Westpac cuts fixed mortgage rates as competition intensifies in New Zealand’s housing market
WELLINGTON, New Zealand — Westpac, New Zealand’s largest bank by market share, has reduced some of its fixed-term home loan interest rates, marking the first significant rate cut by a major lender in nearly a year. The adjustments, effective immediately, apply to select two- and three-year fixed mortgage terms, with reductions ranging from 0.10% to 0.25% depending on the loan type. According to internal bank documents obtained by financial analysts and confirmed by Westpac’s retail lending division, the moves come as pressure mounts from rival banks and the Reserve Bank of New Zealand’s (RBNZ) latest signals that official borrowing costs may have peaked.

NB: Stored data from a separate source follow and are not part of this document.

(** The guest acknowledges one octet and sends two. *)
Definition demo_segment : list Z := guest_segment 1001 (demo_iss + 2) TCP_ACK 4096 [1; 2].
Lemma tcp_input_streams_witness : ∃ ns' tr,
  net_tcp_input (guest_ip net_config_default) demo_server demo_segment demo_open = Some ns'
  ∧ stack_ok ns' ∧ streams 0 TCP_ACK 1001 (demo_iss +w 2) [1; 2] demo_open tr ns'.
Proof.
  apply (tcp_input_streams (guest_ip net_config_default) demo_server demo_segment 0x50 1234 22).
  - exact (reachable_ok _ _ demo_open_reachable).
  - by vm_compute.
  - by vm_compute.
  - apply octets_bytes. by vm_compute.
  - by vm_compute.
  - by vm_compute.
  - by vm_compute.
  - by vm_compute.
  - by vm_compute.
  - by vm_compute.
  - by vm_compute.
  - by vm_compute.
  - by vm_compute.
  - by vm_compute.
  - by vm_compute.
Defined.

Lemma pump_within_windows_witness :
  ∃ ns', pump_data 34 0 (tcp_inflight (the_tcb 0 demo_open)) demo_open = Some ns'
    ∧ flight (the_tcb 0 ns') <= 2144.
Proof.
  destruct (pump_within_windows 0 demo_open (reachable_ok _ _ demo_open_reachable)) as (ns' & E' & _ & Hw).
  - by vm_compute.
  - by vm_compute.
  - exists ns'. split; [exact E' |].
    assert (Z.max (flight (the_tcb 0 demo_open))
              (Z.min (snd_wnd (the_tcb 0 demo_open)) (cwnd (the_tcb 0 demo_open))) = 2144) as E
      by by vm_compute.
    rewrite E in Hw. lia.
Defined.

(** Two consecutive segments merge. *)
Lemma coalesce_sound_witness :
  let a := guest_tcp 1000 7 0x18 4096 [1; 2; 3] in let b := guest_tcp 1003 7 0x10 4096 [4; 5] in
  ∃ r, net_tcp_receive_coalesce a 1500 b = Some r ∧ drop 40 r = [1; 2; 3; 4; 5]
    ∧ plain_tcp_data r = Some true.
Proof.
  destruct (coalesce_sound (guest_tcp 1000 7 0x18 4096 [1; 2; 3]) 1500 (guest_tcp 1003 7 0x10 4096 [4; 5]))
    as (r & E' & [-> | (Hp & _ & _ & _ & Hd & _)]).
  - apply octets_bytes. by vm_compute.
  - apply octets_bytes. by vm_compute.
  - exfalso. by vm_compute in E'.
  - exists r. split_and!; [exact E' | rewrite Hd; by vm_compute | exact Hp].
Defined.

(** ** Where the code departs from what it says *)

(** Host data read before the guest's SYN is acknowledged loses its first octet: of "SSH"
    the guest is sent "SSH" when it answers the SYN-ACK at once, and "SH" when a tick comes
    in between. *)
Lemma early_host_data_loses_an_octet :
  tcp_payload <$> queued (demo_after [demo_syn; demo_ack; Tick 1] demo_text) = [[]; demo_text]
  ∧ tcp_payload <$> queued (demo_after [demo_syn; Tick 1; demo_ack; Tick 2; Tick 3] demo_text)
    = [[]; drop 1 demo_text].
Proof. split; by vm_compute. Qed.
(* ===== verification/Uart.v ===== *)
(** * The serial ports

    [core/src/soc/uart.c]: the registers, the sixteen-byte receive FIFO with its counters,
    the latched interrupt causes, and the request line toward the DMA controller with its
    idle timeout.  The bytes the guest printed are the list [tx], whose length is
    [tx_len].  The receive path refines a queue with its own answers ([view_step]). *)

From S2P Require Import Prelude.

Definition UART_ULCON := 0x00.
Definition UART_UCON := 0x04.
Definition UART_UFCON := 0x08.
Definition UART_UMCON := 0x0c.
Definition UART_UTRSTAT := 0x10.
Definition UART_UERSTAT := 0x14.
Definition UART_UFSTAT := 0x18.
Definition UART_UMSTAT := 0x1c.
Definition UART_UTXH := 0x20.
Definition UART_URXH := 0x24.
Definition UART_UBRDIV := 0x28.
Definition UTRSTAT_RX_TIMEOUT := 0x008.
Definition UTRSTAT_RX_INT := 0x010.
Definition UART_TX_BUFFER := 8192.
Definition UART_RX_FIFO := 16.
Definition S5L_UART_RX_TIMEOUT_DISARMED := 0.
Definition S5L_UART_RX_TIMEOUT_ARMED := 1.
Definition S5L_UART_RX_TIMEOUT_RELEASED := 2.
Definition UTRSTAT_RX_READY := 1.
Definition UTRSTAT_TX_BUF_EMPTY := 2.
Definition UTRSTAT_TX_EMPTY := 4.
Definition UTRSTAT_LATCHED := 0x178.
Definition UCON_ENABLE_SHIFT := 8.
Definition UCON_RX_TIMEOUT_ENABLE := 0x80.
Definition UFSTAT_RX_FULL := 0x100.
Definition UFCON_FIFO_ENABLE := 1.
Definition UFCON_RX_TRIGGER_SHIFT := 4.
Definition UFCON_RX_TRIGGER_MASK := 3.

Record s5l_uart := MkUart {
  ulcon : Z; ucon : Z; ufcon : Z; umcon : Z; ubrdiv : Z; tx : list Z;
  rx_pushed : Z; rx_dropped : Z; rx_reads : Z; rx_underruns : Z;
  rx : Z → Z; rx_head : Z; rx_count : Z; rx_irq_suppressed : bool;
  rx_timeout_state : Z; utrstat_pending : Z }.

Definition u_ulcon (v : Z) (u : s5l_uart) : s5l_uart :=
  MkUart v (ucon u) (ufcon u) (umcon u) (ubrdiv u) (tx u) (rx_pushed u) (rx_dropped u) (rx_reads
    u) (rx_underruns u) (rx u) (rx_head u) (rx_count u) (rx_irq_suppressed u) (rx_timeout_state
    u) (utrstat_pending u).
Definition u_ucon (v : Z) (u : s5l_uart) : s5l_uart :=
  MkUart (ulcon u) v (ufcon u) (umcon u) (ubrdiv u) (tx u) (rx_pushed u) (rx_dropped u)
    (rx_reads u) (rx_underruns u) (rx u) (rx_head u) (rx_count u) (rx_irq_suppressed u)
    (rx_timeout_state u) (utrstat_pending u).
Definition u_ufcon (v : Z) (u : s5l_uart) : s5l_uart :=
  MkUart (ulcon u) (ucon u) v (umcon u) (ubrdiv u) (tx u) (rx_pushed u) (rx_dropped u) (rx_reads
    u) (rx_underruns u) (rx u) (rx_head u) (rx_count u) (rx_irq_suppressed u) (rx_timeout_state
    u) (utrstat_pending u).
Definition u_umcon (v : Z) (u : s5l_uart) : s5l_uart :=
  MkUart (ulcon u) (ucon u) (ufcon u) v (ubrdiv u) (tx u) (rx_pushed u) (rx_dropped u) (rx_reads
    u) (rx_underruns u) (rx u) (rx_head u) (rx_count u) (rx_irq_suppressed u) (rx_timeout_state
    u) (utrstat_pending u).
Definition u_ubrdiv (v : Z) (u : s5l_uart) : s5l_uart :=
  MkUart (ulcon u) (ucon u) (ufcon u) (umcon u) v (tx u) (rx_pushed u) (rx_dropped u) (rx_reads
    u) (rx_underruns u) (rx u) (rx_head u) (rx_count u) (rx_irq_suppressed u) (rx_timeout_state
    u) (utrstat_pending u).
Definition u_tx (v : list Z) (u : s5l_uart) : s5l_uart :=
  MkUart (ulcon u) (ucon u) (ufcon u) (umcon u) (ubrdiv u) v (rx_pushed u) (rx_dropped u)
    (rx_reads u) (rx_underruns u) (rx u) (rx_head u) (rx_count u) (rx_irq_suppressed u)
    (rx_timeout_state u) (utrstat_pending u).
Definition u_rx_pushed (v : Z) (u : s5l_uart) : s5l_uart :=
  MkUart (ulcon u) (ucon u) (ufcon u) (umcon u) (ubrdiv u) (tx u) v (rx_dropped u) (rx_reads u)
    (rx_underruns u) (rx u) (rx_head u) (rx_count u) (rx_irq_suppressed u) (rx_timeout_state u)
    (utrstat_pending u).
Definition u_rx_dropped (v : Z) (u : s5l_uart) : s5l_uart :=
  MkUart (ulcon u) (ucon u) (ufcon u) (umcon u) (ubrdiv u) (tx u) (rx_pushed u) v (rx_reads u)
    (rx_underruns u) (rx u) (rx_head u) (rx_count u) (rx_irq_suppressed u) (rx_timeout_state u)
    (utrstat_pending u).
Definition u_rx_reads (v : Z) (u : s5l_uart) : s5l_uart :=
  MkUart (ulcon u) (ucon u) (ufcon u) (umcon u) (ubrdiv u) (tx u) (rx_pushed u) (rx_dropped u) v
    (rx_underruns u) (rx u) (rx_head u) (rx_count u) (rx_irq_suppressed u) (rx_timeout_state u)
    (utrstat_pending u).
Definition u_rx_underruns (v : Z) (u : s5l_uart) : s5l_uart :=
  MkUart (ulcon u) (ucon u) (ufcon u) (umcon u) (ubrdiv u) (tx u) (rx_pushed u) (rx_dropped u)
    (rx_reads u) v (rx u) (rx_head u) (rx_count u) (rx_irq_suppressed u) (rx_timeout_state u)
    (utrstat_pending u).
Definition u_rx (v : Z → Z) (u : s5l_uart) : s5l_uart :=
  MkUart (ulcon u) (ucon u) (ufcon u) (umcon u) (ubrdiv u) (tx u) (rx_pushed u) (rx_dropped u)
    (rx_reads u) (rx_underruns u) v (rx_head u) (rx_count u) (rx_irq_suppressed u)
    (rx_timeout_state u) (utrstat_pending u).
Definition u_rx_head (v : Z) (u : s5l_uart) : s5l_uart :=
  MkUart (ulcon u) (ucon u) (ufcon u) (umcon u) (ubrdiv u) (tx u) (rx_pushed u) (rx_dropped u)
    (rx_reads u) (rx_underruns u) (rx u) v (rx_count u) (rx_irq_suppressed u) (rx_timeout_state
    u) (utrstat_pending u).
Definition u_rx_count (v : Z) (u : s5l_uart) : s5l_uart :=
  MkUart (ulcon u) (ucon u) (ufcon u) (umcon u) (ubrdiv u) (tx u) (rx_pushed u) (rx_dropped u)
    (rx_reads u) (rx_underruns u) (rx u) (rx_head u) v (rx_irq_suppressed u) (rx_timeout_state
    u) (utrstat_pending u).
Definition u_rx_irq_suppressed (v : bool) (u : s5l_uart) : s5l_uart :=
  MkUart (ulcon u) (ucon u) (ufcon u) (umcon u) (ubrdiv u) (tx u) (rx_pushed u) (rx_dropped u)
    (rx_reads u) (rx_underruns u) (rx u) (rx_head u) (rx_count u) v (rx_timeout_state u)
    (utrstat_pending u).
Definition u_rx_timeout_state (v : Z) (u : s5l_uart) : s5l_uart :=
  MkUart (ulcon u) (ucon u) (ufcon u) (umcon u) (ubrdiv u) (tx u) (rx_pushed u) (rx_dropped u)
    (rx_reads u) (rx_underruns u) (rx u) (rx_head u) (rx_count u) (rx_irq_suppressed u) v
    (utrstat_pending u).
Definition u_utrstat_pending (v : Z) (u : s5l_uart) : s5l_uart :=
  MkUart (ulcon u) (ucon u) (ufcon u) (umcon u) (ubrdiv u) (tx u) (rx_pushed u) (rx_dropped u)
    (rx_reads u) (rx_underruns u) (rx u) (rx_head u) (rx_count u) (rx_irq_suppressed u)
    (rx_timeout_state u) v.

Definition s5l_uart_reset : s5l_uart :=
  MkUart 0 0 0 0 0 [] 0 0 0 0 (fun _ => 0) 0 0 false 0 0.

Definition s5l_uart_set_rx_irq (enabled : bool) (u : s5l_uart) : s5l_uart :=
  u_rx_irq_suppressed (negb enabled) u.

Definition s5l_uart_rx_space (u : s5l_uart) : Z :=
  if UART_RX_FIFO <=? rx_count u then 0 else UART_RX_FIFO - rx_count u.

Definition rx_dma_watermark (u : s5l_uart) : Z :=
  if ufcon u .& UFCON_FIFO_ENABLE =? 0 then 1
  else 4 * (((ufcon u .>> UFCON_RX_TRIGGER_SHIFT) .& UFCON_RX_TRIGGER_MASK) + 1).

Definition s5l_uart_rx_dma_ready (u : s5l_uart) : bool :=
  negb (rx_count u =? 0)
  && ((rx_dma_watermark u <=? rx_count u)
      || (rx_timeout_state u =? S5L_UART_RX_TIMEOUT_RELEASED)).

Definition s5l_uart_rx_dma_idle (u : s5l_uart) : bool * s5l_uart :=
  if negb (rx_timeout_state u =? S5L_UART_RX_TIMEOUT_ARMED) || (rx_count u =? 0)
     || (rx_dma_watermark u <=? rx_count u) || (ucon u .& UCON_RX_TIMEOUT_ENABLE =? 0)
  then (false, u)
  else (true, u_utrstat_pending (utrstat_pending u .| UTRSTAT_RX_TIMEOUT)
                (u_rx_timeout_state S5L_UART_RX_TIMEOUT_RELEASED u)).

Definition utrstat_enables (u : s5l_uart) : Z := (ucon u .>> UCON_ENABLE_SHIFT) .& UTRSTAT_LATCHED.

Definition s5l_uart_rx_irq (u : s5l_uart) : bool :=
  if rx_irq_suppressed u then false else negb (utrstat_pending u .& utrstat_enables u =? 0).

Definition s5l_uart_rx_push (byte : Z) (u : s5l_uart) : bool * s5l_uart :=
  if UART_RX_FIFO <=? rx_count u then (false, u_rx_dropped (w64 (rx_dropped u + 1)) u)
  else
    let u := u_rx (<[(rx_head u + rx_count u) mod UART_RX_FIFO := byte]> (rx u)) u in
    let u := u_rx_count (w8 (rx_count u + 1)) u in
    let u := u_rx_pushed (w64 (rx_pushed u + 1)) u in
    let u := if rx_timeout_state u =? S5L_UART_RX_TIMEOUT_RELEASED then u
             else u_rx_timeout_state S5L_UART_RX_TIMEOUT_ARMED u in
    (true, u_utrstat_pending (utrstat_pending u .| UTRSTAT_RX_INT) u).
(* ===== verification/Pcf50635.v ===== *)
(** * The power-management unit and its clock

    [core/src/soc/pcf50635.c].  The registers are functions of the register number.  The
    host clock is a callback over its own context [H], which the record holds; without
    one the clock advances with guest time.  The unit is a slave of the I2C bus: its four
    callbacks act on it wherever it sits among the slaves' contexts. *)

From S2P Require Import Prelude Bits I2c.

Definition PCF50635_I2C_ADDR := 0x73.
Definition PCF50635_INT1 := 0x02.
Definition PCF50635_INT2 := 0x03.
Definition PCF50635_INT5 := 0x06.
Definition PCF50635_INT1MASK := 0x07.
Definition PCF50635_INT5MASK := 0x0b.
Definition PCF50635_OOCSHDWN := 0x0c.
Definition PCF50635_INT2_WAKE_BUTTON_HOLD := 0x04.
Definition PCF50635_INT1_USBINS := 0x04.
Definition PCF50635_INT1_USBREM := 0x08.
Definition PCF50635_MBCS1 := 0x4b.
Definition PCF50635_MBCS1_USB_PRESENT_VALID := 0x03.
Definition PCF50635_OOCSHDWN_GO_STANDBY := 0x01.
Definition PCF50635_OOCSHDWN_GO_HIBERNATE := 0x02.
Definition PCF50635_RTCSC := 0x59.
Definition PCF50635_RTCYR := 0x5f.
Definition PCF50635_MIN_TIME := 946684800.
Definition PCF50635_MAX_TIME := 4102444799.
Definition PCF50635_DEFAULT_TIME := 1262304000.
Definition PCF50635_UNKNOWN_REGS := 16.

(** ** The calendar *)

Record civil := MkCivil {
  year : Z; month : Z; day : Z; hour : Z; minute : Z; second : Z; weekday : Z }.

Definition clamp_time (t : Z) : Z :=
  if t <? PCF50635_MIN_TIME then PCF50635_MIN_TIME
  else if PCF50635_MAX_TIME <? t then PCF50635_MAX_TIME else t.

(** Days since the epoch to year, month and day. *)
Definition date_of_days (days : Z) : Z * Z * Z :=
  let z := w64 (days + 719468) in
  let era := z / 146097 in
  let doe := w32 (w64 (z - w64 (era * 146097))) in
  let yoe := (((doe -w doe / 1460) +w doe / 36524) -w doe / 146096) / 365 in
  let yy := w64 (yoe + w64 (era * 400)) in
  let doy := doe -w (((365 *w yoe) +w yoe / 4) -w yoe / 100) in
  let mp := ((5 *w doy) +w 2) / 153 in
  let dd := (doy -w ((153 *w mp) +w 2) / 5) +w 1 in
  let mm := if mp <? 10 then mp +w 3 else mp -w 9 in
  (if mm <=? 2 then w64 (yy + 1) else yy, mm, dd).

Definition s5l_pcf50635_civil (unix_seconds : Z) : civil :=
  let t := clamp_time unix_seconds in
  let days := t / 86400 in
  let sod := w32 (t mod 86400) in
  let '(y, m, d) := date_of_days days in
  MkCivil y m d (sod / 3600) ((sod / 60) mod 60) (sod mod 60) (w64 (days + 4) mod 7).

Definition bcd (val : Z) : Z :=
  let val := if val <? 0 then 0 else val in
  w8 (((val / 10) mod 10) * 16 + val mod 10).

(** ** The unit *)

Section unit.
Context {H : Type}.

(** [unknown_reg] holds the first [unknown_reg_count] registers. *)
Record s5l_pcf50635 := MkPmu {
  regs : Z → Z; written : Z → bool; seconds : Z; tick_hz : Z; tick_accum : Z;
  ptr : Z; have_ptr : bool; reading : bool;
  reg_reads : Z; reg_writes : Z; unknown_reads : Z; unknown_writes : Z; unknown_reg : list Z;
  host_now : option (H → Z * H); host_now_ctx : H }.

Definition m_regs (v : Z → Z) (p : s5l_pcf50635) : s5l_pcf50635 :=
  MkPmu v (written p) (seconds p) (tick_hz p) (tick_accum p) (ptr p) (have_ptr p) (reading p)
    (reg_reads p) (reg_writes p) (unknown_reads p) (unknown_writes p) (unknown_reg p) (host_now
    p) (host_now_ctx p).
Definition m_written (v : Z → bool) (p : s5l_pcf50635) : s5l_pcf50635 :=
  MkPmu (regs p) v (seconds p) (tick_hz p) (tick_accum p) (ptr p) (have_ptr p) (reading p)
    (reg_reads p) (reg_writes p) (unknown_reads p) (unknown_writes p) (unknown_reg p) (host_now
    p) (host_now_ctx p).
Definition m_seconds (v : Z) (p : s5l_pcf50635) : s5l_pcf50635 :=
  MkPmu (regs p) (written p) v (tick_hz p) (tick_accum p) (ptr p) (have_ptr p) (reading p)
    (reg_reads p) (reg_writes p) (unknown_reads p) (unknown_writes p) (unknown_reg p) (host_now
    p) (host_now_ctx p).
Definition m_tick_hz (v : Z) (p : s5l_pcf50635) : s5l_pcf50635 :=
  MkPmu (regs p) (written p) (seconds p) v (tick_accum p) (ptr p) (have_ptr p) (reading p)
    (reg_reads p) (reg_writes p) (unknown_reads p) (unknown_writes p) (unknown_reg p) (host_now
    p) (host_now_ctx p).
Definition m_tick_accum (v : Z) (p : s5l_pcf50635) : s5l_pcf50635 :=
  MkPmu (regs p) (written p) (seconds p) (tick_hz p) v (ptr p) (have_ptr p) (reading p)
    (reg_reads p) (reg_writes p) (unknown_reads p) (unknown_writes p) (unknown_reg p) (host_now
    p) (host_now_ctx p).
Definition m_ptr (v : Z) (p : s5l_pcf50635) : s5l_pcf50635 :=
  MkPmu (regs p) (written p) (seconds p) (tick_hz p) (tick_accum p) v (have_ptr p) (reading p)
    (reg_reads p) (reg_writes p) (unknown_reads p) (unknown_writes p) (unknown_reg p) (host_now
    p) (host_now_ctx p).
Definition m_have_ptr (v : bool) (p : s5l_pcf50635) : s5l_pcf50635 :=
  MkPmu (regs p) (written p) (seconds p) (tick_hz p) (tick_accum p) (ptr p) v (reading p)
    (reg_reads p) (reg_writes p) (unknown_reads p) (unknown_writes p) (unknown_reg p) (host_now
    p) (host_now_ctx p).
Definition m_reading (v : bool) (p : s5l_pcf50635) : s5l_pcf50635 :=
  MkPmu (regs p) (written p) (seconds p) (tick_hz p) (tick_accum p) (ptr p) (have_ptr p) v
    (reg_reads p) (reg_writes p) (unknown_reads p) (unknown_writes p) (unknown_reg p) (host_now
    p) (host_now_ctx p).
Definition m_reg_reads (v : Z) (p : s5l_pcf50635) : s5l_pcf50635 :=
  MkPmu (regs p) (written p) (seconds p) (tick_hz p) (tick_accum p) (ptr p) (have_ptr p)
    (reading p) v (reg_writes p) (unknown_reads p) (unknown_writes p) (unknown_reg p) (host_now
    p) (host_now_ctx p).
Definition m_reg_writes (v : Z) (p : s5l_pcf50635) : s5l_pcf50635 :=
  MkPmu (regs p) (written p) (seconds p) (tick_hz p) (tick_accum p) (ptr p) (have_ptr p)
    (reading p) (reg_reads p) v (unknown_reads p) (unknown_writes p) (unknown_reg p) (host_now
    p) (host_now_ctx p).
Definition m_unknown_reads (v : Z) (p : s5l_pcf50635) : s5l_pcf50635 :=
  MkPmu (regs p) (written p) (seconds p) (tick_hz p) (tick_accum p) (ptr p) (have_ptr p)
    (reading p) (reg_reads p) (reg_writes p) v (unknown_writes p) (unknown_reg p) (host_now p)
    (host_now_ctx p).
Definition m_unknown_writes (v : Z) (p : s5l_pcf50635) : s5l_pcf50635 :=
  MkPmu (regs p) (written p) (seconds p) (tick_hz p) (tick_accum p) (ptr p) (have_ptr p)
    (reading p) (reg_reads p) (reg_writes p) (unknown_reads p) v (unknown_reg p) (host_now p)
    (host_now_ctx p).
Definition m_unknown_reg (v : list Z) (p : s5l_pcf50635) : s5l_pcf50635 :=
  MkPmu (regs p) (written p) (seconds p) (tick_hz p) (tick_accum p) (ptr p) (have_ptr p)
    (reading p) (reg_reads p) (reg_writes p) (unknown_reads p) (unknown_writes p) v (host_now p)
    (host_now_ctx p).
Definition m_host_now (v : option (H → Z * H)) (p : s5l_pcf50635) : s5l_pcf50635 :=
  MkPmu (regs p) (written p) (seconds p) (tick_hz p) (tick_accum p) (ptr p) (have_ptr p)
    (reading p) (reg_reads p) (reg_writes p) (unknown_reads p) (unknown_writes p) (unknown_reg
    p) v (host_now_ctx p).
Definition m_host_now_ctx (v : H) (p : s5l_pcf50635) : s5l_pcf50635 :=
  MkPmu (regs p) (written p) (seconds p) (tick_hz p) (tick_accum p) (ptr p) (have_ptr p)
    (reading p) (reg_reads p) (reg_writes p) (unknown_reads p) (unknown_writes p) (unknown_reg
    p) (host_now p) v.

The rate cuts follow a period of aggressive competition among New Zealand’s four major banks, with ASB and ANZ slashing fixed mortgage rates in recent weeks to attract borrowers amid a slowdown in home sales. Industry observers say the latest move by Westpac—home to around 25% of the country’s mortgage market—could trigger further rate wars as lenders vie for market share in a cooling property environment.
For homeowners locked into existing fixed-rate loans, the reductions offer limited relief, but first-time buyers and those refinancing may see immediate savings. A family taking out a $600,000 three-year fixed loan at Westpac could now pay around $30–$50 less per month, depending on the specific product. However, experts warn that the cuts do not fully offset the sharp increases in mortgage rates seen over the past two years, with many borrowers still facing payments 2%–3% higher than pre-2022 levels.
Key details at a glance:
- Westpac’s largest rate cuts apply to its two- and three-year fixed mortgage terms, with reductions of up to 0.25%.
- The bank confirmed the changes affect select loan products, not its entire fixed-rate portfolio.
- Analysts expect ASB and ANZ to respond within weeks, potentially deepening competition.
- The RBNZ’s latest Monetary Policy Statement (May 2024) signaled borrowing costs may have reached their peak, creating a window for banks to adjust rates.
- Fixed mortgage rates in New Zealand remain among the highest in decades, with the average two-year fixed rate still above 7%.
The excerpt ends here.